The 731st Airlift Squadron is a flying unit of the United States Air Force assigned to the Air Force Reserve Command and part of the 302d Airlift Wing at Peterson Air Force Base, Colorado. It operates Lockheed C-130H Hercules aircraft providing global airlift. The squadron also has the specialized mission of Modular Airborne Fire Fighting System.

The squadron was activated in June 1942 as the 331st Bombardment Squadron. After training in the United States, the squadron deployed to the European Theater of Operations in the spring of 1943. It participated in the strategic bombing campaign against Germany until V-E Day, earning two Distinguished Unit Citations for its actions. It returned to the United States in December 1945, and was inactivated at the Port of Embarkation.

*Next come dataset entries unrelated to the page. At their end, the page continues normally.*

(** X11.  Create Purchase Invoice is not gated by the validation: on a saved
    eTims Registered Purchases form it is the second button whatever has
    happened since the refresh, the validation call being unanswered,
    answered with any message, or failed; a click on it then issues the
    create_purchase_invoice_from_request call with the document as it is
    when clicked. *)
Theorem create_purchase_invoice_not_gated :
  forall h frm es,
    is_new frm = false ->
    let p := session h (form_hook BranchList.purchases_refresh) frm es in
    (exists b, nth_error (buttons p) 1 = Some b /\
               btn_label b = translate h "Create Purchase Invoice") /\
    issued (step p (click 1)) =
      issued p ++
      [ {| req_method := create_purchase_invoice_from_request;
           req_args :=
             [ ("request_data",
                JObj [ ("name", get (doc (form p)) "name");
                       ("company_name", sysdefaults_company h);
                       ("supplier_name", get (doc (form p)) "supplier_name");
                       ("supplier_pin", get (doc (form p)) "supplier_pin");
                       ("supplier_branch_id",
                        get (doc (form p)) "supplier_branch_id");
                       ("supplier_invoice_no",
                        get (doc (form p)) "supplier_invoice_number");
                       ("supplier_invoice_date",
                        get (doc (form p)) "sales_date");
                       ("items", get (doc (form p)) "items") ]) ];
           req_freeze := false;
           req_freeze_message := None |} ].
Proof.
  intros h frm es Hnew p.
  destruct (purchases_buttons_kept h frm es) as [extra Hb].
  fold p in Hb. clearbody p.
  unfold open_page in Hb. simpl in Hb.
  unfold BranchList.purchases_refresh in Hb. rewrite Hnew in Hb.
  simpl in Hb.
  split.
  - rewrite Hb. eexists. split; reflexivity.
  - unfold step. rewrite Hb. cbn [nth_error].
    rewrite issued_exec. reflexivity.
Qed.

Lemma create_purchase_invoice_not_gated_witness :
  is_new saved_purchase = false /\
  map req_method
      (issued (step (session demo_host
                             (form_hook BranchList.purchases_refresh)
                             saved_purchase
                             [ succeed 0 [ ("message", JBool true) ] ])
                    (click 1))) =
    [ validate_item_mapped_and_registered;
      create_purchase_invoice_from_request ].
Proof.
  split; [reflexivity|].
  rewrite (proj2 (create_purchase_invoice_not_gated
                    demo_host saved_purchase
                    [ succeed 0 [ ("message", JBool true) ] ] eq_refl)).
  reflexivity.
Defined.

The squadron was reactivated at Marietta Army Air Field, Georgia in the reserves in 1947, but was not fully manned or equipped until 1949, when it began to receive Douglas B-26 Invaders. It was inactivated on 20 March 1951 after being called to active duty for the Korean War, with its personnel used as "fillers" to bring other units up to strength.

When the Air Force reserves revived their combat units in 1952, the squadron was activated as a tactical reconnaissance unit. It briefly returned to the light bomber role in 1955, but in 1957, became an airlift unit as the 731st Troop Carrier Squadron. It has served as a reserve airlift unit since then, including a period on active duty during the Cuban Missile Crisis.

==Mission==
The primary operational mission of the squadron is tactical airlift and airdrop. The squadron also has the specialized mission of aerial fire fighting employing the U.S. Forest Service's Modular Airborne Fire Fighting System, as well as an aeromedical evacuation mission.

==History==
===World War II===
====Initial organization and training====
The squadron was activated at MacDill Field, Florida, on 15 June 1942 as the 331st Bombardment Squadron, one of the original squadrons of the 94th Bombardment Group. The AAF had decided to concentrate training of heavy bomber units under Second Air Force, and the squadron moved to Pendleton Field, Oregon, one of that command's bases, two weeks later to begin training with the Boeing B-17 Flying Fortress.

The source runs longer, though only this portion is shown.